Health

Why Men Are More Calm?

Have you ever wondered why some individuals are more relaxed and remain composed in high-pressure situations, while others struggle to stay calm under pressure?

For centuries, it has been widely noted that men generally seem more capable of keeping their cool traits during times of stress than women. While past beliefs may have attributed this phenomenon to biological differences between the sexes, new research is beginning to paint a more complex picture on why men often appear more composed in response to challenging life circumstances.

The science of calmness

There's much debate on whether men or women are the calmest gender. But according to scientists, it's men. In fact, studies show that men have a greater capacity for self-control than women. They also have higher levels of the neurotransmitter serotonin, which is linked to calmness and happiness.

So why are men so calm? It could be because of evolutionary factors. In hunter-gatherer societies, it was essential for men to be able to control their emotions in order to be successful hunters. Today, this calming ability is still evident in men.

Testosterone is a powerful hormone

Testosterone is a powerful hormone, and its presence has a profound effect on the brain. Research has uncovered that higher levels of testosterone can lead to increased dopamine production and improved cognition. This means that, in addition to causing physical changes such as increased muscle mass and aggression, testosterone stimulates certain parts of the brain responsible for focus, learning, memory, and decision-making.

The relationship between testosterone and cognition is complex because men typically exhibit more cognitive abilities than women, yet some research suggests that this difference may be due more to socialisation than biology.

Thus, more research is needed to understand how exactly testosterone affects the development of brain structures and neuronal networks throughout the lifespan.
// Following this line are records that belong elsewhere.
(** ** Construction and [then] *)

(** [new _Promise(executor)] before the executor runs: a pending container
    with empty queues at the next free address. *)
Definition new_Promise (w : World) : nat * World :=
  (length (heap w), set_heap (heap w ++ [fresh_promise]) w).

(** [then(onFulfilled, onRejected)]; [None] is any argument that is not a
    function. *)
Definition then_ (this : nat) (onFulfilled onRejected : option Handler)
    (w : World) : nat * World :=
  let onFulfilled := default HIdentity onFulfilled in
  let onRejected := default HThrower onRejected in
  let '(nextPromise, w1) := new_Promise w in
  let w2 :=
    match state_of this w1 with
    | Some Fulfilled =>
        createMicroTask (TReaction (mkReaction this OnFulfilled onFulfilled nextPromise)) w1
    | Some Rejected =>
        createMicroTask (TReaction (mkReaction this OnRejected onRejected nextPromise)) w1
    | Some Pending =>
        update_promise this (fun rec =>
          mkPromise (state rec) (result rec) (reason rec)
            (onFulfilledCallbacks rec ++ [mkReaction this OnFulfilled onFulfilled nextPromise])
            (onRejectedCallbacks rec ++ [mkReaction this OnRejected onRejected nextPromise])) w1
    | None => w1
    end in
  (nextPromise, w2).

(** [catch(onRejected)] *)
Definition catch_ (this : nat) (onRejected : option Handler) (w : World) : nat * World :=
  then_ this None onRejected w.

(** [finally(callback)] *)
Definition finally_ (this : nat) (callback : option Handler) (w : World) : nat * World :=
  then_ this (Some (HFinallyThen callback)) (Some (HFinallyCatch callback)) w.

(** ** The resolution procedure *)

Definition new_latch (w : World) : nat * World :=
  (length (latches w), set_latches (latches w ++ [false]) w).
Definition fired (l : nat) (w : World) : bool := default false (latches w !! l).
Definition fire (l : nat) (w : World) : World := set_latches (<[l := true]> (latches w)) w.

Definition cycle_error : Value := VTypeError "No cycle chaining"%string.

Section ThenBody.
(** Running the body of a foreign [then] that was called with the
    continuations [onResolved] and [onRejected].  A continuation that
    raises aborts the body, as does [Raise]. *)
Variables onResolved onRejected : Value -> World -> Outcome unit.
Variable defer : list Act -> World -> World.

Fixpoint run_body (body : list Act) (w : World) : Outcome unit :=
  match body with
  | [] => Normal tt w
  | CallResolve v :: rest =>
      match onResolved v w with
      | Normal _ w' => run_body rest w'
      | Raised e w' => Raised e w'
      end
  | CallReject r :: rest =>
      match onRejected r w with
      | Normal _ w' => run_body rest w'
      | Raised e w' => Raised e w'
      end
  | Raise e :: _ => Raised e w
  | Later b :: rest => run_body rest (defer b w)
  end.
End ThenBody.

(** [#resolveNextPromise(promise, value, resolve, reject)].  At each of its
    call sites (lines 95, 147, 158, 170, 180) [resolve] and [reject] are the
    settlement functions of [promise], so the address is passed once. *)
Fixpoint resolveNextPromise (promise : nat) (value : Value) (w : World)
    {struct value} : Outcome unit :=
  match value with
  | VUndefined | VNull | VNum _ | VStr _ => Normal tt (p_resolve promise value w)
  | VPromise q =>
      if Nat.eqb q promise then Raised cycle_error w
      else
        let '(HAS_CALLED, w1) := new_latch w in
        Normal tt (snd (then_ q (Some (HOnResolved HAS_CALLED promise))
                              (Some (HOnRejected HAS_CALLED promise)) w1))
  | VThrowingThen e =>
      let '(HAS_CALLED, w1) := new_latch w in
      Normal tt (p_reject promise e (fire HAS_CALLED w1))
  | VThenable body =>
      let '(HAS_CALLED, w1) := new_latch w in
      match run_body
              (fun result w =>
                 if fired HAS_CALLED w then Normal tt w
                 else resolveNextPromise promise result (fire HAS_CALLED w))
              (fun reason w =>
                 if fired HAS_CALLED w then Normal tt w
                 else Normal tt (p_reject promise reason (fire HAS_CALLED w)))
              (fun b w =>
                 setTimeout (TLater (HOnResolved HAS_CALLED promise)
                                    (HOnRejected HAS_CALLED promise) b) w)
              body w1 with
      | Normal _ w2 => Normal tt w2
      | Raised error w2 =>
          if fired HAS_CALLED w2 then Normal tt w2
          else Normal tt (p_reject promise error (fire HAS_CALLED w2))
      end
  | VTypeError _ | VArray _ | VFulfilledRec _ | VRejectedRec _ | VPlainObject =>
      let '(HAS_CALLED, w1) := new_latch w in
      Normal tt (p_resolve promise value (fire HAS_CALLED w1))
  end.
(** C7: the defaults of [create_cluster] and [create_manifests] are the
    ones listed ([None] stands for an optional parameter).  A call of
    [create_cluster] is accepted whatever parameters it leaves out, a call
    of [create_manifests] that supplies [cluster_name] and [directory] is
    accepted without [openshift], and the body runs on the supplied values
    with the default in the place of every parameter left out; so an
    invocation that omits a parameter with a default is the invocation
    that supplies that default. *)
Theorem omitted_parameter_takes_default :
  (forall t kwargs,
      In t registered_tools ->
      tool_name t = "create_cluster" ->
      forallb (known_keyword (tool_params t)) kwargs = true ->
      invoke t kwargs
      = Some (create_cluster
                (arg kwargs "cluster_name" VNone)
                (arg kwargs "high_availability_mode" (VStr "Full"))
                (arg kwargs "openshift_version" VNone)
                (arg kwargs "base_dns_domain" VNone)
                (arg kwargs "cluster_network_cidr" (VStr "10.128.0.0/14"))
                (arg kwargs "pull_secret" VNone)
                (arg kwargs "ssh_public_key" VNone)))
  /\ (forall t kwargs cluster_name directory,
         In t registered_tools ->
         tool_name t = "create_manifests" ->
         forallb (known_keyword (tool_params t)) kwargs = true ->
         lookup "cluster_name" kwargs = Some cluster_name ->
         lookup "directory" kwargs = Some directory ->
         invoke t kwargs
         = Some (create_manifests cluster_name directory
                   (arg kwargs "openshift" (VBool false))))
  /\ (forall t p d kwargs,
         In t registered_tools ->
         In (p, Some d) (tool_params t) ->
         lookup p kwargs = None ->
         invoke t ((p, d) :: kwargs) = invoke t kwargs)
  /\ map (fun t' => (tool_name t', tool_params t')) registered_tools
     = [("list_clusters", []);
        ("list_events", [("cluster_name", None)]);
        ("list_manifests", [("cluster_name", None)]);
        ("create_cluster",
         [("cluster_name", Some VNone);
          ("high_availability_mode", Some (VStr "Full"));
          ("openshift_version", Some VNone);
          ("base_dns_domain", Some VNone);
          ("cluster_network_cidr", Some (VStr "10.128.0.0/14"));
          ("pull_secret", Some VNone);
          ("ssh_public_key", Some VNone)]);
        ("delete_cluster", [("cluster_name", None)]);
        ("cluster_info", [("cluster_name", None)]);
        ("update_cluster", [("cluster_name", None)]);
        ("create_manifests",
         [("cluster_name", None); ("directory", None);
          ("openshift", Some (VBool false))]);
        ("delete_manifests", [("cluster_name", None)])].
Proof.
  split; [|split; [|split; [|reflexivity]]].
  - intros t kwargs Ht Hname Hknown. unfold registered_tools in Ht.
    tool_cases Ht; try discriminate Hname.
    unfold invoke, bind_args. rewrite Hknown.
    cbn [tool_params tool_fn bind_params]. unfold arg.
    repeat match goal with
           | |- context [lookup ?k kwargs] => destruct (lookup k kwargs)
           end;
      reflexivity.
  - intros t kwargs cluster_name directory Ht Hname Hknown Hcn Hdir.
    unfold registered_tools in Ht.
    tool_cases Ht; try discriminate Hname.
    unfold invoke, bind_args. rewrite Hknown.
    cbn [tool_params tool_fn bind_params]. unfold arg. rewrite Hcn, Hdir.
    destruct (lookup "openshift" kwargs); reflexivity.
  - intros t p d kwargs Ht Hin Hnone.
    unfold invoke. rewrite (bind_args_default (tool_params t) p d kwargs); auto.
    intros d' H. exact (registered_params_functional t p (Some d) d' Ht Hin H).
Qed.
Men are less likely to be diagnosed with anxiety and depression

Men may be less likely to be diagnosed with anxiety and depression than women due to a propensity towards differing coping strategies. Whereas women are more likely to express their distress in an emotionally-expressive manner, men often respond by engaging in risk-taking behaviours, substance abuse, or becoming withdrawn, symptoms that look different from the classic signs of anxiety and depression. As a result, these men remain undiagnosed and untreated.

Additionally, social norms that dictate how men should act can mean that those under stress may feel too ashamed or embarrassed to acknowledge that they need help for mental health issues. Thankfully, attitudes are beginning to evolve as society's understanding of mental health improves, allowing us to better recognize the mental health needs of all genders.

Achieve a more relaxed state of mind

Looking to achieve a more relaxed state of mind? One helpful approach is to practice mindfulness. Mindfulness involves paying attention to the present, to your own thoughts, emotions, and environment. Research shows that mindfulness can be helpful in reducing stress levels and improving quality of life.

Other potential strategies for achieving relaxation include regular exercise, controlling your diet, taking part in calming activities such as yoga or Tai Chi, spending time outdoors, listening to music, talking with others about your concerns, and making room for yourself to do something you enjoy. All these strategies can help you learn how to deal positively with stressors and manage feelings of anxiety or distress.